_Description of the task_
Go through the data and report each line that holds the string "order".

- - -

(* ===== verification/StaticLint.v ===== *)
(** * cmd/staticlint: the analyzer osexitmain and the choice of analyzers

    The syntax of a function's body as far as the analyzer looks at it: function
    literals, calls, selectors, and everything else with its children in the order
    [ast.Inspect] visits them.  The inspector and the type information the framework
    provides are taken to be there.  The analyses of other packages are names. *)

From S2P Require Import Prelude GoStrings.
Open Scope Z_scope.

Module StaticLint.

(** ** Syntax *)

(** [sel] is the position of the selector's identifier. *)
#[warnings="-register-all"]
Inductive node : Type :=
  | FuncLit (children : list node)
  | CallExpr (pos : Z) (fn : node) (args : list node)
  | SelectorExpr (x : node) (sel : Z)
  | OtherNode (children : list node).

(** A function as [go/types] has it; functions of the universe have no package. *)
Record Func : Type := mkFunc { pkg_path : option string; func_name : string }.

Record FuncDecl : Type := mkFuncDecl { has_recv : bool; decl_name : option string; decl_body : option node }.

(** [Uses] finds the function an identifier stands for, if it does; [Filename] the
    file of a position. *)
Record Pass : Type := mkPass {
  package_name : option string;
  func_decls : list FuncDecl;
  Uses : Z → option Func;
  Filename : Z → string;
}.

(** ** osexitmain.go *)
Section pass.
Context (pass : Pass).

Definition isOsExitCall (fn : node) : bool :=
  match fn with
  | SelectorExpr _ sel =>
      match Uses pass sel with
      | Some f => bool_decide (pkg_path f = Some "os") && bool_decide (func_name f = "Exit")
      | None => false
      end
  | _ => false
  end.

(** A file of the build cache. *)
Definition generated (pos : Z) : bool := Contains (Filename pass pos) "/go-build/".

(** The positions reported below a node, in order. *)
Fixpoint inspect (n : node) : list Z :=
  match n with
  | FuncLit _ => []
  | CallExpr pos fn args =>
      if generated pos then []
      else (if isOsExitCall fn then [pos] else []) ++ (inspect fn ++ flat_map inspect args)
  | SelectorExpr x _ => inspect x
  | OtherNode children => flat_map inspect children
  end.

Definition is_main (fd : FuncDecl) : bool :=
  negb (has_recv fd) && bool_decide (decl_name fd = Some "main").

Definition check_decl (fd : FuncDecl) : list Z :=
  if is_main fd then match decl_body fd with Some body => inspect body | None => [] end else [].

Definition run : list Z :=
  if bool_decide (package_name pass = Some "main") then flat_map check_decl (func_decls pass) else [].

(** ** What is to be reported, without the analyzer *)

(** A file under a directory of the build cache. *)
Definition in_build_cache (pos : Z) : Prop := ∃ a b, Filename pass pos = a +:+ "/go-build/" +:+ b.

(** [m] stands in [n]: not inside a function literal, nor inside a call in a file of
    the build cache. *)
Inductive stands_in : node → node → Prop :=
  | in_here n : stands_in n n
  | in_fun m pos fn args : ¬ in_build_cache pos → stands_in m fn → stands_in m (CallExpr pos fn args)
  | in_arg m pos fn args a : ¬ in_build_cache pos → a ∈ args → stands_in m a →
      stands_in m (CallExpr pos fn args)
  | in_selector m x sel : stands_in m x → stands_in m (SelectorExpr x sel)
  | in_other m children c : c ∈ children → stands_in m c → stands_in m (OtherNode children).

(** A call [x.sel(args)] at [pos] in which [sel] is the function [Exit] of package os. *)
Definition exits_at (pos : Z) (n : node) : Prop :=
  ∃ x sel args, stands_in (CallExpr pos (SelectorExpr x sel) args) n ∧
    Uses pass sel = Some (mkFunc (Some "os") "Exit") ∧ ¬ in_build_cache pos.

Lemma generated_spec pos : generated pos = true ↔ in_build_cache pos.
Proof. apply Contains_spec. Qed.

Lemma generated_false pos : generated pos = false ↔ ¬ in_build_cache pos.
Proof. rewrite <- generated_spec. by destruct (generated pos). Qed.

Lemma isOsExitCall_spec fn : isOsExitCall fn = true ↔
  ∃ x sel, fn = SelectorExpr x sel ∧ Uses pass sel = Some (mkFunc (Some "os") "Exit").
Proof.
  unfold isOsExitCall. destruct fn as [| |x sel|]; try (split; [done|by intros (? & ? & ? & ?)]).
  split.
  - destruct (Uses pass sel) as [[pkg name]|] eqn:Hu; [|done]. simpl.
    intros [->%bool_decide_eq_true ->%bool_decide_eq_true]%andb_true_iff. by exists x, sel.
  - intros (x' & sel' & [= -> ->] & ->). by rewrite !bool_decide_true.
Qed.

Section node_induction.
Context (P : node → Prop).
Context (HLit : ∀ cs, P (FuncLit cs)) (HCall : ∀ pos fn args, P fn → Forall P args → P (CallExpr pos fn args))
  (HSel : ∀ x sel, P x → P (SelectorExpr x sel)) (HOther : ∀ cs, Forall P cs → P (OtherNode cs)).

Fixpoint node_deep_ind (n : node) : P n :=
  let all := fix all (l : list node) : Forall P l :=
    match l with
    | [] => Forall_nil_2 P
    | c :: l => Forall_cons_2 P c l (node_deep_ind c) (all l)
    end in
  match n with
  | FuncLit cs => HLit cs
  | CallExpr pos fn args => HCall pos fn args (node_deep_ind fn) (all args)
  | SelectorExpr x sel => HSel x sel (node_deep_ind x)
  | OtherNode cs => HOther cs (all cs)
  end.
End node_induction.

Lemma elem_of_flat_map {A B} (f : A → list B) l y : y ∈ flat_map f l ↔ ∃ x, x ∈ l ∧ y ∈ f x.
Proof. rewrite list_elem_of_In, in_flat_map. by setoid_rewrite list_elem_of_In. Qed.

Lemma exits_mono pos m n : (∀ k, stands_in k m → stands_in k n) → exits_at pos m → exits_at pos n.
Proof. intros Hin (x & sel & args & Hs & Hr). exists x, sel, args. split; [by apply Hin|done]. Qed.

Lemma inspect_sound n pos : pos ∈ inspect n → exits_at pos n.
Proof.
  induction n as [cs|p fn args IHf IHa|x sel IHx|cs IHc] using node_deep_ind; simpl.
  - by intros ?%elem_of_nil.
  - destruct (generated p) eqn:Hg; [by intros ?%elem_of_nil|]. apply generated_false in Hg.
    rewrite !elem_of_app. intros [H|[H|H]].
    + destruct (isOsExitCall fn) eqn:He; [|by apply elem_of_nil in H].
      apply list_elem_of_singleton in H as ->. apply isOsExitCall_spec in He as (x & sel & -> & Hu).
      exists x, sel, args. split; [constructor|done].
    + eapply exits_mono; [|by apply IHf]. intros k. by apply in_fun.
    + apply elem_of_flat_map in H as (a & Ha & H). rewrite Forall_forall in IHa.
      eapply exits_mono; [|by apply (IHa a)]. intros k. by apply in_arg.
  - intros H. eapply exits_mono; [|by apply IHx]. intros k. by apply in_selector.
  - intros (c & Hc & H)%elem_of_flat_map. rewrite Forall_forall in IHc.
    eapply exits_mono; [|by apply (IHc c)]. intros k. by apply in_other.
Qed.

Lemma inspect_complete n pos : exits_at pos n → pos ∈ inspect n.
Proof.
  intros (x & sel & args & Hin & Hu & Hg). remember (CallExpr pos (SelectorExpr x sel) args) as call.
  induction Hin as [n|m p f a Hp _ IH|m p f a b Hp Hb _ IH|m y l _ IH|m cs c Hc _ IH]; subst; simpl.
  - rewrite (proj2 (generated_false pos) Hg), Hu. by left.
  - rewrite (proj2 (generated_false p) Hp), !elem_of_app. right. left. by apply IH.
  - rewrite (proj2 (generated_false p) Hp), !elem_of_app. right. right. apply elem_of_flat_map.
    exists b. split; [done|]. by apply IH.
  - by apply IH.
  - apply elem_of_flat_map. exists c. split; [done|]. by apply IH.
Qed.

(** [C38] The analyzer reports exactly the calls written as a selector, under whatever
    name the package is imported, whose identifier stands for the function [Exit] of the
    package os, in the body of a function main without a receiver of a package main,
    outside function literals and outside files of the build cache.  A call through a dot
    import or in parentheses is no selector. *)
Theorem run_spec pos : pos ∈ run ↔ package_name pass = Some "main" ∧
  ∃ fd body, fd ∈ func_decls pass ∧ has_recv fd = false ∧ decl_name fd = Some "main" ∧
    decl_body fd = Some body ∧ exits_at pos body.
Proof.
  unfold run. case_bool_decide as Hp; [|split; [by intros ?%elem_of_nil|by intros [? _]]].
  rewrite elem_of_flat_map. unfold check_decl, is_main. split.
  - intros (fd & Hfd & H). split; [done|]. destruct (has_recv fd) eqn:Hr; [by apply elem_of_nil in H|].
    destruct (bool_decide_reflect (decl_name fd = Some "main")) as [Hm|Hm]; [|by apply elem_of_nil in H].
    simpl in H. destruct (decl_body fd) as [body|] eqn:Hb; [|by apply elem_of_nil in H].
    exists fd, body. by split_and!; [..|apply inspect_sound].
  - intros (_ & fd & body & Hfd & Hr & Hm & Hb & Hx). exists fd. split; [done|].
    rewrite Hr, Hb, bool_decide_true by done. by apply inspect_complete.
Qed.
End pass.

(** ** main.go: the analyzers of the tool *)

(** Entries of the lists of staticcheck and stylecheck may be nil. *)
Definition first_analyzer (name : string) (l : list (option string)) : list string :=
  match list_find (λ a, a = Some name) l with Some _ => [name] | None => [] end.

Definition analyzers (passes : list string) (staticcheck stylecheck : list (option string)) : list string :=
  passes ++ omap (λ a, match a with Some n => if HasPrefix n "SA" then Some n else None | None => None end) staticcheck
  ++ first_analyzer "ST1000" stylecheck ++ ["nilerr"; "forcetypeassert"; "osexitmain"].

Lemma elem_of_analyzers passes sc st a : a ∈ analyzers passes sc st ↔
  a ∈ passes ∨ (Some a ∈ sc ∧ HasPrefix a "SA" = true) ∨ (a = "ST1000" ∧ Some a ∈ st) ∨
  a ∈ ["nilerr"; "forcetypeassert"; "osexitmain"].
Proof.
  unfold analyzers. rewrite !elem_of_app. repeat apply or_iff_compat_l || apply Morphisms_Prop.or_iff_morphism; try done.
  - rewrite list_elem_of_omap. split.
    + intros ([n|] & Hn & H); [|done]. destruct (HasPrefix n "SA") eqn:Hp; [|done]. by injection H as ->.
    + intros [Ha Hp]. exists (Some a). by rewrite Hp.
  - unfold first_analyzer. destruct (list_find _ st) as [[i x]|] eqn:Hf.
    + apply list_find_Some in Hf as (Hi & -> & _). apply list_elem_of_lookup_2 in Hi.
      rewrite list_elem_of_singleton. split; [by intros ->|by intros [-> _]].
    + split; [by intros ?%elem_of_nil|]. intros [-> Ha]. exfalso.
      apply list_find_None in Hf. rewrite Forall_forall in Hf. by apply (Hf _ Ha).
Qed.

(** ** Examples *)

(** [os.Exit] through a selector is found, in a deferred call as well; not in a
    literal, and not when the package is imported with a dot or the function is in
    parentheses. *)
Definition demo_pass (body : node) : Pass :=
  mkPass (Some "main") [mkFuncDecl false (Some "helper") (Some body); mkFuncDecl false (Some "main") (Some body)]
    (λ i, if bool_decide (i = 7) then Some (mkFunc (Some "os") "Exit") else None) (λ _, "/app/main.go").

Definition os_Exit : node := SelectorExpr (OtherNode []) 7.

Lemma run_examples :
  run (demo_pass (OtherNode [OtherNode [CallExpr 1 os_Exit [OtherNode []]]; CallExpr 2 (FuncLit [CallExpr 3 os_Exit []]) []])) = [1] ∧
  run (demo_pass (CallExpr 1 (OtherNode []) [])) = [] ∧
  run (demo_pass (CallExpr 1 (OtherNode [os_Exit]) [])) = [].
Proof. by vm_compute. Qed.
End StaticLint.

- - -

_Task response_
    literals, calls, selectors, and everything else with its children in the order
(** The positions reported below a node, in order. *)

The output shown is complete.